*** Block opens ***

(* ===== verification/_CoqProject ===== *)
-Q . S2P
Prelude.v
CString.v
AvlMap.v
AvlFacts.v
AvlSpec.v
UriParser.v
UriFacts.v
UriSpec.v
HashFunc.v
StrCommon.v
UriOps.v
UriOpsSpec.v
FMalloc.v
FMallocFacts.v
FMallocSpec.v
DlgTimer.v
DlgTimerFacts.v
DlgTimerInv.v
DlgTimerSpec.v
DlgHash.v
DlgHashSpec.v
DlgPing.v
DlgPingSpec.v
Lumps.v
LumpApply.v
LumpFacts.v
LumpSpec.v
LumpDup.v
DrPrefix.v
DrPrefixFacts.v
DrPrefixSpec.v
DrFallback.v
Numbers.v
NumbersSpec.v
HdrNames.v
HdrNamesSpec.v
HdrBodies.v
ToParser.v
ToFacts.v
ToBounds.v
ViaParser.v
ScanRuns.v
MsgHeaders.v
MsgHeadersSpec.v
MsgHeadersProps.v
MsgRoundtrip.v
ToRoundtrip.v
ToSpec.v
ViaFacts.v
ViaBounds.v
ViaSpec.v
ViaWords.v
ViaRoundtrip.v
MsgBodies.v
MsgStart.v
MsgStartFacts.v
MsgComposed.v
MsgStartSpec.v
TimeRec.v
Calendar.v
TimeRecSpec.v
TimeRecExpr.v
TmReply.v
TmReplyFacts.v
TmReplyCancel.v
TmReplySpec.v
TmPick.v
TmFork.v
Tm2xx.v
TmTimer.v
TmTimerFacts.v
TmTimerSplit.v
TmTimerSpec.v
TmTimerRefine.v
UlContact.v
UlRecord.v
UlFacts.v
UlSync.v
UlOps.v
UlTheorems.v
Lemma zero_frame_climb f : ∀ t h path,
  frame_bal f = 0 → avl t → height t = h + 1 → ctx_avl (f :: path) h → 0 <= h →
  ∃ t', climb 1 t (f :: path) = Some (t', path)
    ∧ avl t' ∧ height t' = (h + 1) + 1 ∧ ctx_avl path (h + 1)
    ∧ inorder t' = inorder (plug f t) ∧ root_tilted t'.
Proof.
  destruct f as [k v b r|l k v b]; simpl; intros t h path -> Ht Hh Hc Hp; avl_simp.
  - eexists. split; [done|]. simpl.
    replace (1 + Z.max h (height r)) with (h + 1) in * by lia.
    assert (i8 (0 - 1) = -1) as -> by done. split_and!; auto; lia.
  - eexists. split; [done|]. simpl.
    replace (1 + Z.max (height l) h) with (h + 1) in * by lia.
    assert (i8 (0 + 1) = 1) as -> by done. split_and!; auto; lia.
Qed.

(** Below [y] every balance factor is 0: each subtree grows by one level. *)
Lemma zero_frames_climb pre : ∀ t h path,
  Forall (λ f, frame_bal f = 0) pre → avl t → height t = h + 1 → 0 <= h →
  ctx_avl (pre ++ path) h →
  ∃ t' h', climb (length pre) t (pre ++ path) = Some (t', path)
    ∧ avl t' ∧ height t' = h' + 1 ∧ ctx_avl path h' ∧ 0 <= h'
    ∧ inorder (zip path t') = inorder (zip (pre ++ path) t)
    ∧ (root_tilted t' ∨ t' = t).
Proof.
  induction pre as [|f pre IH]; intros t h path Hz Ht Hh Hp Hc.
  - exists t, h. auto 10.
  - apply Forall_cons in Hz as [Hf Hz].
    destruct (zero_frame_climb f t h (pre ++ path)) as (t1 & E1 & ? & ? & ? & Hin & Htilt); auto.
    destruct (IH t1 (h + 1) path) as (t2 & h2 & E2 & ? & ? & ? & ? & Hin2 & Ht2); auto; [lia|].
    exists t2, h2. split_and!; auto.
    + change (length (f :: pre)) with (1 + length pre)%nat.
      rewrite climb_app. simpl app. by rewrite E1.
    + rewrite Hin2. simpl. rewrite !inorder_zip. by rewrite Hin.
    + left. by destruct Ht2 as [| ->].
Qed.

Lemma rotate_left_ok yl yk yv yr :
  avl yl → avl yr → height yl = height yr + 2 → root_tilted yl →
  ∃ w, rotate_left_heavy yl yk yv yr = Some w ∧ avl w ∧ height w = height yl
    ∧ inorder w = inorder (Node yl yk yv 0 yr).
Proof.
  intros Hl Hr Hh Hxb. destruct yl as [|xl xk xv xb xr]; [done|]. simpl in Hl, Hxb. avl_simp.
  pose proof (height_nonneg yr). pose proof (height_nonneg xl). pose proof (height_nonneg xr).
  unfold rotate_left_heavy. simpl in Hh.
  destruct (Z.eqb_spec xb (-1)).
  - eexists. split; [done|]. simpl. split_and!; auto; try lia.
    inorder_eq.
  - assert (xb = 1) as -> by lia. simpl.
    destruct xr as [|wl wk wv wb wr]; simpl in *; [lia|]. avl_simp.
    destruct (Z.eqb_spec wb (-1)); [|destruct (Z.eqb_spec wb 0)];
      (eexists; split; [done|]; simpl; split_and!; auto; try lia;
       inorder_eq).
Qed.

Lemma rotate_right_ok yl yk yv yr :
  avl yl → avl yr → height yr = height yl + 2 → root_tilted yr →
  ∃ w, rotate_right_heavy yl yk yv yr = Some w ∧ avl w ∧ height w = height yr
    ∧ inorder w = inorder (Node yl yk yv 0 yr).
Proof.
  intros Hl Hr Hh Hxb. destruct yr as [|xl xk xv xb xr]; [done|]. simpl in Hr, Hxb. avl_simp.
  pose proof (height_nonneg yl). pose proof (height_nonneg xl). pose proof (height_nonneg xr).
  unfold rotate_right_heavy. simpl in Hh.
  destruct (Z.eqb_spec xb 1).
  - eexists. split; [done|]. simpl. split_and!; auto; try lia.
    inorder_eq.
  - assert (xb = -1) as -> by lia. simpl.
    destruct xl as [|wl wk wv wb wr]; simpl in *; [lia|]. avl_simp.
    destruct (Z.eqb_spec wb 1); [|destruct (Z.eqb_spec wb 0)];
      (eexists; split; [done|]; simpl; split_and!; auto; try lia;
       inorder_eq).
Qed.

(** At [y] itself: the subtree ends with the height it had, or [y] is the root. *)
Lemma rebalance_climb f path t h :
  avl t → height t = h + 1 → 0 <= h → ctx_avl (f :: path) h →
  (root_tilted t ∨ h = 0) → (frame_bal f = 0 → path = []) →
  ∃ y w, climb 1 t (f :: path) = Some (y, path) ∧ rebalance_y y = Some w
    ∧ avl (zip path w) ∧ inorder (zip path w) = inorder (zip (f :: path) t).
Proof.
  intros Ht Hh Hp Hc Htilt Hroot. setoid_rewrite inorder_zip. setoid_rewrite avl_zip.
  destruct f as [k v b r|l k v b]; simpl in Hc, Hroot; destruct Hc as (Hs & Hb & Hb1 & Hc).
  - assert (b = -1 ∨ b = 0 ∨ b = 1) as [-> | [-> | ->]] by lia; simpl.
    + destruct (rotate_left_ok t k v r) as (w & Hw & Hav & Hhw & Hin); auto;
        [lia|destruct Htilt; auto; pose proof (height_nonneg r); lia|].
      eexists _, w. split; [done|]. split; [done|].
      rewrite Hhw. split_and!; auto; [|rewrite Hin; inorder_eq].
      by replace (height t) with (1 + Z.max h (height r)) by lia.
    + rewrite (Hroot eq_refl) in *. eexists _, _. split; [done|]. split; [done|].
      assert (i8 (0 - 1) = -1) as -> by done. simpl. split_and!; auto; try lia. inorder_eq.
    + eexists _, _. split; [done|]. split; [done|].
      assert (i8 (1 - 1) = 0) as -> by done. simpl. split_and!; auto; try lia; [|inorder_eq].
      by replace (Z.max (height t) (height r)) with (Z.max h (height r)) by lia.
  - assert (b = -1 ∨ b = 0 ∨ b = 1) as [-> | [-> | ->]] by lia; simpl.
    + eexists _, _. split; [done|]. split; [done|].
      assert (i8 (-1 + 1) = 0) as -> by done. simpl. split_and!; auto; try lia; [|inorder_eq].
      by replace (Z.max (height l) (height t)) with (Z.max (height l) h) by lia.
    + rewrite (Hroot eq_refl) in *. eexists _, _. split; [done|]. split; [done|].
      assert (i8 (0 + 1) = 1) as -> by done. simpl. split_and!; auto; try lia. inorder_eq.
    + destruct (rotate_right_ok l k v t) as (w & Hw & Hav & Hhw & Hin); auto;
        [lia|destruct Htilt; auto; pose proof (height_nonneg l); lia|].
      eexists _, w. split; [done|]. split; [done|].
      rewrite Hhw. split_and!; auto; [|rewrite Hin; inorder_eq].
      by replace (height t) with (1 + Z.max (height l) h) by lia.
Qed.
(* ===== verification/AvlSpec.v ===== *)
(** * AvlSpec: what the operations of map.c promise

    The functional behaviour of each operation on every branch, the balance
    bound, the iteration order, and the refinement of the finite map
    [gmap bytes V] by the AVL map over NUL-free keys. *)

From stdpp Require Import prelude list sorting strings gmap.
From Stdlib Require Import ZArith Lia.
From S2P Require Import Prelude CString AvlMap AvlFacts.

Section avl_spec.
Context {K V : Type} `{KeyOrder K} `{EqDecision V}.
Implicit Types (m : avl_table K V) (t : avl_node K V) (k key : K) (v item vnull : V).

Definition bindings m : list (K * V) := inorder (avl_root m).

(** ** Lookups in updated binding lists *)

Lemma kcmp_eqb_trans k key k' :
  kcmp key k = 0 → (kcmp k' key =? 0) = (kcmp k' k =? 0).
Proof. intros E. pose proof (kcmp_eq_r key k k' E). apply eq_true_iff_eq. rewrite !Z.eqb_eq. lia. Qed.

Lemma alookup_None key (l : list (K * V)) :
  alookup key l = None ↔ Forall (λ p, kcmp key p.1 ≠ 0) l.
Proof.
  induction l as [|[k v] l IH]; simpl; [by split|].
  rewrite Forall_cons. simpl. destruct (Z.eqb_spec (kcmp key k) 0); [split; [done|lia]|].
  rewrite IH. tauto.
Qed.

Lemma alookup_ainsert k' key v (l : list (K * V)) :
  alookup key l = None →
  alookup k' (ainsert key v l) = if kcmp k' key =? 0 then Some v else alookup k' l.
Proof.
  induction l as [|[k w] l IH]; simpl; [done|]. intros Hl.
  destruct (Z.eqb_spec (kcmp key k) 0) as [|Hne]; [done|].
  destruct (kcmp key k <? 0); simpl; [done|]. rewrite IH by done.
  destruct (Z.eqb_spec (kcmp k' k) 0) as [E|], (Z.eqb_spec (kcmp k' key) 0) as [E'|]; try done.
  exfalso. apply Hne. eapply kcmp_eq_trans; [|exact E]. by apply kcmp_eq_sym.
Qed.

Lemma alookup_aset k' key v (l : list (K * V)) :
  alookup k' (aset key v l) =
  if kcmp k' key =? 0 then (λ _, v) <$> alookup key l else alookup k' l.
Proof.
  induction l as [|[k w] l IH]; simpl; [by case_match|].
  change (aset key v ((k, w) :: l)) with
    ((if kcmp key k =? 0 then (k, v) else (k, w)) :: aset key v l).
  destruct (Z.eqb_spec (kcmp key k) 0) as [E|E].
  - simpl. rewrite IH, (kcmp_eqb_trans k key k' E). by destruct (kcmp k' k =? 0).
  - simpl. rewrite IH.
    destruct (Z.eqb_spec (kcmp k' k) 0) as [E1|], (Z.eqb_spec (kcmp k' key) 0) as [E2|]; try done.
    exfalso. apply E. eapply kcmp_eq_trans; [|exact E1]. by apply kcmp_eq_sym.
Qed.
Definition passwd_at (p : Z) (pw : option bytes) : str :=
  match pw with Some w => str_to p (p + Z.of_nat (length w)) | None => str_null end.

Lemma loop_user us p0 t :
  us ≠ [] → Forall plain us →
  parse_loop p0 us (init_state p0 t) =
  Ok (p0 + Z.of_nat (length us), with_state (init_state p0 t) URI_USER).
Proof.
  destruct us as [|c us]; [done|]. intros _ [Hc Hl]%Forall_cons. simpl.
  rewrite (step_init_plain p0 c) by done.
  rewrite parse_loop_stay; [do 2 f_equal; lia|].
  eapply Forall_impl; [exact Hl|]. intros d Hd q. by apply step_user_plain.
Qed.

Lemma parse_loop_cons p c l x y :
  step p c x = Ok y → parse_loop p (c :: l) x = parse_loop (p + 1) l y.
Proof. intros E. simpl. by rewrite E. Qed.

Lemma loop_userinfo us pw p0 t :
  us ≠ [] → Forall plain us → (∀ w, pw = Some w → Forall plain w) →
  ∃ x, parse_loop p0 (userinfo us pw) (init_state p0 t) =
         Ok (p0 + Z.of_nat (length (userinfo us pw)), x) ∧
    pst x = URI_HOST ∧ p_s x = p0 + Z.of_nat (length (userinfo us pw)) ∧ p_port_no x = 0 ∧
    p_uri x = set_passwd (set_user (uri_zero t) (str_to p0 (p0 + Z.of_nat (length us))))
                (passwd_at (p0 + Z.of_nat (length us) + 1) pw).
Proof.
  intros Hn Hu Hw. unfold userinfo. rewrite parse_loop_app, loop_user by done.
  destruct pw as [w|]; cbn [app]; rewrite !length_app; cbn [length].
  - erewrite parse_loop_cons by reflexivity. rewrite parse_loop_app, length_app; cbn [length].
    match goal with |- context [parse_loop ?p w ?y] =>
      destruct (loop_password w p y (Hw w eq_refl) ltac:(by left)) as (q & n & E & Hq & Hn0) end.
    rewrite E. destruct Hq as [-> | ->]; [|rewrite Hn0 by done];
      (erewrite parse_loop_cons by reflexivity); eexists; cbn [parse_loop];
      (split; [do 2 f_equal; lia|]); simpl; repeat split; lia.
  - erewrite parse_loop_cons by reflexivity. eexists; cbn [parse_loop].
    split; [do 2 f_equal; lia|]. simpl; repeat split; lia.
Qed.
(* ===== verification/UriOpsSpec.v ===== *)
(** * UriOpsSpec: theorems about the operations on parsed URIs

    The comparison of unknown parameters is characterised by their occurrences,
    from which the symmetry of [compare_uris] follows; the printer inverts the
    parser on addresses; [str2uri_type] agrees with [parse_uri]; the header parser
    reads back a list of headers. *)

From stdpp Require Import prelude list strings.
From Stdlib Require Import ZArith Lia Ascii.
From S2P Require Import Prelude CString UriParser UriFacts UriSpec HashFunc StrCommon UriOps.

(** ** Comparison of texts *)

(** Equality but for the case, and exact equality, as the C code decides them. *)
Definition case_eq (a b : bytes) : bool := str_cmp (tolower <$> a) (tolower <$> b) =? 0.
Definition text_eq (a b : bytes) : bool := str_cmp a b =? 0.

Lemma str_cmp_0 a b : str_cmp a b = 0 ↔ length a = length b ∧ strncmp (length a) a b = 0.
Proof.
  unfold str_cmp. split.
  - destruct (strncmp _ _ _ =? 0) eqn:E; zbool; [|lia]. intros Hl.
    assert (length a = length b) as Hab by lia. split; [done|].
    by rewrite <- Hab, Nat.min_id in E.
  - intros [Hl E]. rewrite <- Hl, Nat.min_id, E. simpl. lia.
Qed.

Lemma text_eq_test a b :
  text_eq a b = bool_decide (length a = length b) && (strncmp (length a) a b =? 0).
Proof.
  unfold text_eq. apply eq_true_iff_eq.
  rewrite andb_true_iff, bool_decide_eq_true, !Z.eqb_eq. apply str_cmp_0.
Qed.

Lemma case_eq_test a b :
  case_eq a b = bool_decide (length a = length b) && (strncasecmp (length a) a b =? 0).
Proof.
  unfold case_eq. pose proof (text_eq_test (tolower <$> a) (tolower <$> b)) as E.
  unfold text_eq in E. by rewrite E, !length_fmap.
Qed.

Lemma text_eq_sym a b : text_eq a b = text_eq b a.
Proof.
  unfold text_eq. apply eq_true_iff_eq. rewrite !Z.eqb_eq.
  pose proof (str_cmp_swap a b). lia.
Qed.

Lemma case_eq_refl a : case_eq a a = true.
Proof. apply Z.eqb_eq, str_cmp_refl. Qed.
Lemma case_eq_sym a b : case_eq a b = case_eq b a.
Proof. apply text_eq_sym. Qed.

*** Block closes ***

TASK STATEMENT: Print exactly the lines of the listing above starting at the line containing "TmTimerSpec.v" and ending at the line containing "frame_bal f = 0 → avl", both included.

EXERCISE ANSWER:
TmTimerSpec.v
TmTimerRefine.v
UlContact.v
UlRecord.v
UlFacts.v
UlSync.v
UlOps.v
UlTheorems.v
Lemma zero_frame_climb f : ∀ t h path,
  frame_bal f = 0 → avl t → height t = h + 1 → ctx_avl (f :: path) h → 0 <= h →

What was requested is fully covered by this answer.